:: Work order ::
Below are several entries. Transcribe exactly those lines that fall from the one with "destruct (decide (to_list" through the one with "assert (∀ l", end lines included.

[[ Extracted records open ]]

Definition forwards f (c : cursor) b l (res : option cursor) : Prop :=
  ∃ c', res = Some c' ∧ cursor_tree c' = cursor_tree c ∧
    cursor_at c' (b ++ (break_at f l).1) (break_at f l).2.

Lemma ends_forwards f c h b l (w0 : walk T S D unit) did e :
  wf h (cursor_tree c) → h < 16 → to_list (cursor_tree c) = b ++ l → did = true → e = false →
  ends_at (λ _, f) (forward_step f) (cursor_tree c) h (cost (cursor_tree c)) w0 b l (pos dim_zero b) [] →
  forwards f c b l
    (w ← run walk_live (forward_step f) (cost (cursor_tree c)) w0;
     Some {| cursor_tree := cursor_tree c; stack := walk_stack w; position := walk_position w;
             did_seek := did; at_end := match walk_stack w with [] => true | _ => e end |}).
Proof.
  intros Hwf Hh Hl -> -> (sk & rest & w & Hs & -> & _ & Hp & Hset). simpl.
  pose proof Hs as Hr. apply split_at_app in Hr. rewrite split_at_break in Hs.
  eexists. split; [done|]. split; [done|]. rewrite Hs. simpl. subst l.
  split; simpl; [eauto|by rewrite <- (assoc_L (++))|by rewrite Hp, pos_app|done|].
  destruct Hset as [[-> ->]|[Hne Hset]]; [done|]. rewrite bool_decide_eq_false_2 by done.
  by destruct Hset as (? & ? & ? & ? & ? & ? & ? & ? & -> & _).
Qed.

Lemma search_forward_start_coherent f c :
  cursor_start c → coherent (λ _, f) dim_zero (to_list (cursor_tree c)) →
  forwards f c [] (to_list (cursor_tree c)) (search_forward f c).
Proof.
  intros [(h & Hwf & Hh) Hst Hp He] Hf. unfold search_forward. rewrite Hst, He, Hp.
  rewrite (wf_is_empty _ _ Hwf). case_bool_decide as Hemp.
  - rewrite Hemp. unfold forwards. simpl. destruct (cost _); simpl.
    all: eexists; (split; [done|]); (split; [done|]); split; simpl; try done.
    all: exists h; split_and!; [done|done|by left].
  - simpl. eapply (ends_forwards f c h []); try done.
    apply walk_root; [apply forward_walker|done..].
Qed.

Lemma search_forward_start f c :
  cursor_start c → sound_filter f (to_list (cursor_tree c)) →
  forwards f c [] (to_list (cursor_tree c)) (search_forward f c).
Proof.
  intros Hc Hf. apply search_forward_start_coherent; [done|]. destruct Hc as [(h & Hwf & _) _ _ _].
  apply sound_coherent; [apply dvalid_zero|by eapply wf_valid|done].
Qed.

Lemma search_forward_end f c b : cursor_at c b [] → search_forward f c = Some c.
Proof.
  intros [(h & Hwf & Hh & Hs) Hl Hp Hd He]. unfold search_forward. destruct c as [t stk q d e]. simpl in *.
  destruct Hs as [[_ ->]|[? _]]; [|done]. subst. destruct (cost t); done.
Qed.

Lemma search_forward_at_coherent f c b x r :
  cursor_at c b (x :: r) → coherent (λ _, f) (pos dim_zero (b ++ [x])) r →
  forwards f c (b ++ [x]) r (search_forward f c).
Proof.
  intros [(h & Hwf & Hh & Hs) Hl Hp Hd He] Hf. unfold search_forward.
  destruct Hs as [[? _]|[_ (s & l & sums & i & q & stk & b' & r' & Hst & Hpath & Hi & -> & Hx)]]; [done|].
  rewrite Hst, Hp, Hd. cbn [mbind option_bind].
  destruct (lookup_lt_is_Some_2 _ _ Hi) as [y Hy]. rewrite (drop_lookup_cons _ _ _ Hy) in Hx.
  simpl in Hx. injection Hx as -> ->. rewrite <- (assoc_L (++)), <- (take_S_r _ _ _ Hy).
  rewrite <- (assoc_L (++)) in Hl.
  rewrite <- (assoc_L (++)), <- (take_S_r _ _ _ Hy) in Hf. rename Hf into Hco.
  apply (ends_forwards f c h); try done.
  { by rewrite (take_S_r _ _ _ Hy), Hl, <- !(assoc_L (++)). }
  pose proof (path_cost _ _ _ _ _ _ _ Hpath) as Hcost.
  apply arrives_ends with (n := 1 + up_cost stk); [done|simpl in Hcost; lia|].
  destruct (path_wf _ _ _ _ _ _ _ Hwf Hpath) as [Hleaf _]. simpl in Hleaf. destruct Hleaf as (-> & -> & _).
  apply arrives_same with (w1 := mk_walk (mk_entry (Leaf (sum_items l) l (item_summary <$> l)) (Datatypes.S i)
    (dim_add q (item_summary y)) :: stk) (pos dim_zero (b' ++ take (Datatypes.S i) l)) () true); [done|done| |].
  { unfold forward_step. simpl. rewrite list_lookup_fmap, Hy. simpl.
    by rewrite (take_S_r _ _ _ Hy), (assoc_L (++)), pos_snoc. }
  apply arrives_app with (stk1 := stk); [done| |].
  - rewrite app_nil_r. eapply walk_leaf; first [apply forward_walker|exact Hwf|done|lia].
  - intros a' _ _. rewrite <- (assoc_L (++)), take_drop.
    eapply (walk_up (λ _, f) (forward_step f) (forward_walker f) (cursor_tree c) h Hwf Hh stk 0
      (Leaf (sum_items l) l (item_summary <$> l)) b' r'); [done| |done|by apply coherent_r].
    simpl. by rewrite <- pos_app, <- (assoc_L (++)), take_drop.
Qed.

[[ Extracted records closed ]]
[[ Extracted records open ]]

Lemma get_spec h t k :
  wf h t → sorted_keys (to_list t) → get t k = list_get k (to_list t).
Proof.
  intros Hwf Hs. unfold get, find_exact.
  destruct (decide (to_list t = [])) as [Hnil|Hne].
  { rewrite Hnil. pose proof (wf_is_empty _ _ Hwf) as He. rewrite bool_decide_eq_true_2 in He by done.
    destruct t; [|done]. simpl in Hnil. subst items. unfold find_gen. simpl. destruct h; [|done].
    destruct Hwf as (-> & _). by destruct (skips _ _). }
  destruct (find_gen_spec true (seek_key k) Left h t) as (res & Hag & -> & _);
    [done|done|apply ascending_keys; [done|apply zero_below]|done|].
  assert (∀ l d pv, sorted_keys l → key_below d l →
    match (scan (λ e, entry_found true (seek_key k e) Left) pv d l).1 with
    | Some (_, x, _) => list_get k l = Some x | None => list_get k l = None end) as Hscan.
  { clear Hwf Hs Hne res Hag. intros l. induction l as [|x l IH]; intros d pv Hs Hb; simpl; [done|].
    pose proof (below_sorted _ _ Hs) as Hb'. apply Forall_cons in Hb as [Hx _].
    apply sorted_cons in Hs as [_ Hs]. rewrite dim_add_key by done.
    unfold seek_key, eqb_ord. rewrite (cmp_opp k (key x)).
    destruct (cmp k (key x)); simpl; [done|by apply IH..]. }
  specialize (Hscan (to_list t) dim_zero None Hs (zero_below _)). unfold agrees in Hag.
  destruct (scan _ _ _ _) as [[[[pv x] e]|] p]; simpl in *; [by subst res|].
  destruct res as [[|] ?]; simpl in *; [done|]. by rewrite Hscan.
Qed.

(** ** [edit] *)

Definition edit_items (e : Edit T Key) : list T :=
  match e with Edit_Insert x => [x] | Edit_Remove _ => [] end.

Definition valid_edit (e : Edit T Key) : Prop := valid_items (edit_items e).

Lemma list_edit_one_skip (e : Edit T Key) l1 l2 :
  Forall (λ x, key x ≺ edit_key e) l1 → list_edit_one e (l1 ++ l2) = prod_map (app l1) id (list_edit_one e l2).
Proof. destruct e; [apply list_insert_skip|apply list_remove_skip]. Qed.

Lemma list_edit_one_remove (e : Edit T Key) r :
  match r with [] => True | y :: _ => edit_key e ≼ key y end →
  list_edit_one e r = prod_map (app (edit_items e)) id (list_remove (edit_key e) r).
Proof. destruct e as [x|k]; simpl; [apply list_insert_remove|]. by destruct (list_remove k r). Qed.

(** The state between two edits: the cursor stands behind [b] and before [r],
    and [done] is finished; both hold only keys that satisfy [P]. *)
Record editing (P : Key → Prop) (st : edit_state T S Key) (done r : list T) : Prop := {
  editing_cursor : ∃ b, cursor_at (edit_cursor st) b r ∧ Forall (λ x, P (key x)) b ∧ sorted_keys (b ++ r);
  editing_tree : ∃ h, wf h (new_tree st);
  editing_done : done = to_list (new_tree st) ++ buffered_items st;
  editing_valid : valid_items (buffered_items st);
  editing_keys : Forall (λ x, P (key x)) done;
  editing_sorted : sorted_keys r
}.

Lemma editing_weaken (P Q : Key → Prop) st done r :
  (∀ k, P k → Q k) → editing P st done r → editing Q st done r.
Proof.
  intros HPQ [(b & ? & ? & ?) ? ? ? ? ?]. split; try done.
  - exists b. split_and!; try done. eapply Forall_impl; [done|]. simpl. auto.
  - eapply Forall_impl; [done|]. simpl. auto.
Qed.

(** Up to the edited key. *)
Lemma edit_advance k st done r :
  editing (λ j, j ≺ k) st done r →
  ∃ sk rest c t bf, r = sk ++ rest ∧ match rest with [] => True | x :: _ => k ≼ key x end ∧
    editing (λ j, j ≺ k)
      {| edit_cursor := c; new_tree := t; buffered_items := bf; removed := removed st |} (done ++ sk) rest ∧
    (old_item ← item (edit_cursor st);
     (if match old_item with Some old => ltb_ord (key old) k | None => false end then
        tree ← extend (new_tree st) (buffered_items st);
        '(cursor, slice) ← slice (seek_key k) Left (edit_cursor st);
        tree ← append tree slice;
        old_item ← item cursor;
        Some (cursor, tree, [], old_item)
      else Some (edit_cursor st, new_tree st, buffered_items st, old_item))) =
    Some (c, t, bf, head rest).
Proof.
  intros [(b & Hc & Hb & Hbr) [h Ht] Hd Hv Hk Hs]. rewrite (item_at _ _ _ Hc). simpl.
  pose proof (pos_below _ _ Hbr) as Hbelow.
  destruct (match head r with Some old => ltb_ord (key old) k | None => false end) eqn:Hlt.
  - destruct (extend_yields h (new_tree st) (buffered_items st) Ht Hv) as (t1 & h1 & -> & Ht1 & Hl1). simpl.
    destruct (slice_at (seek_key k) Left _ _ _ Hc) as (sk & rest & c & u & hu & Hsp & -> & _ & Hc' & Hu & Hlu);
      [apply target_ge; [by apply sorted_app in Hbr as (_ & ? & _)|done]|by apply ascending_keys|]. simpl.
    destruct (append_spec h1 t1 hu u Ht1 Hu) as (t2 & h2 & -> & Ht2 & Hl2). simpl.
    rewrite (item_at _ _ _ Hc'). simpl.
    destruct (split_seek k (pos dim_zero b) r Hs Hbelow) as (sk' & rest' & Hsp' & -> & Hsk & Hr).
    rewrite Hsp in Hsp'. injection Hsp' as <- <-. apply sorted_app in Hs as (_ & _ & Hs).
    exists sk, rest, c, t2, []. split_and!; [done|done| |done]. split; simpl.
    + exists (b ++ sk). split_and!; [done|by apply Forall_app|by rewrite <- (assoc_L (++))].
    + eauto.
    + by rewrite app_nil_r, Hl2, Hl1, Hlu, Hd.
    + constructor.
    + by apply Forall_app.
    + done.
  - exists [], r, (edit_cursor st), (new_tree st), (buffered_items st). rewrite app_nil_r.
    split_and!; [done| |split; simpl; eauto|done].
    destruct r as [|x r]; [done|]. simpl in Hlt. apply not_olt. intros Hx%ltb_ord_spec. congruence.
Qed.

[[ Extracted records closed ]]

:: Exercise result ::
  destruct (decide (to_list t = [])) as [Hnil|Hne].
  { rewrite Hnil. pose proof (wf_is_empty _ _ Hwf) as He. rewrite bool_decide_eq_true_2 in He by done.
    destruct t; [|done]. simpl in Hnil. subst items. unfold find_gen. simpl. destruct h; [|done].
    destruct Hwf as (-> & _). by destruct (skips _ _). }
  destruct (find_gen_spec true (seek_key k) Left h t) as (res & Hag & -> & _);
    [done|done|apply ascending_keys; [done|apply zero_below]|done|].
  assert (∀ l d pv, sorted_keys l → key_below d l →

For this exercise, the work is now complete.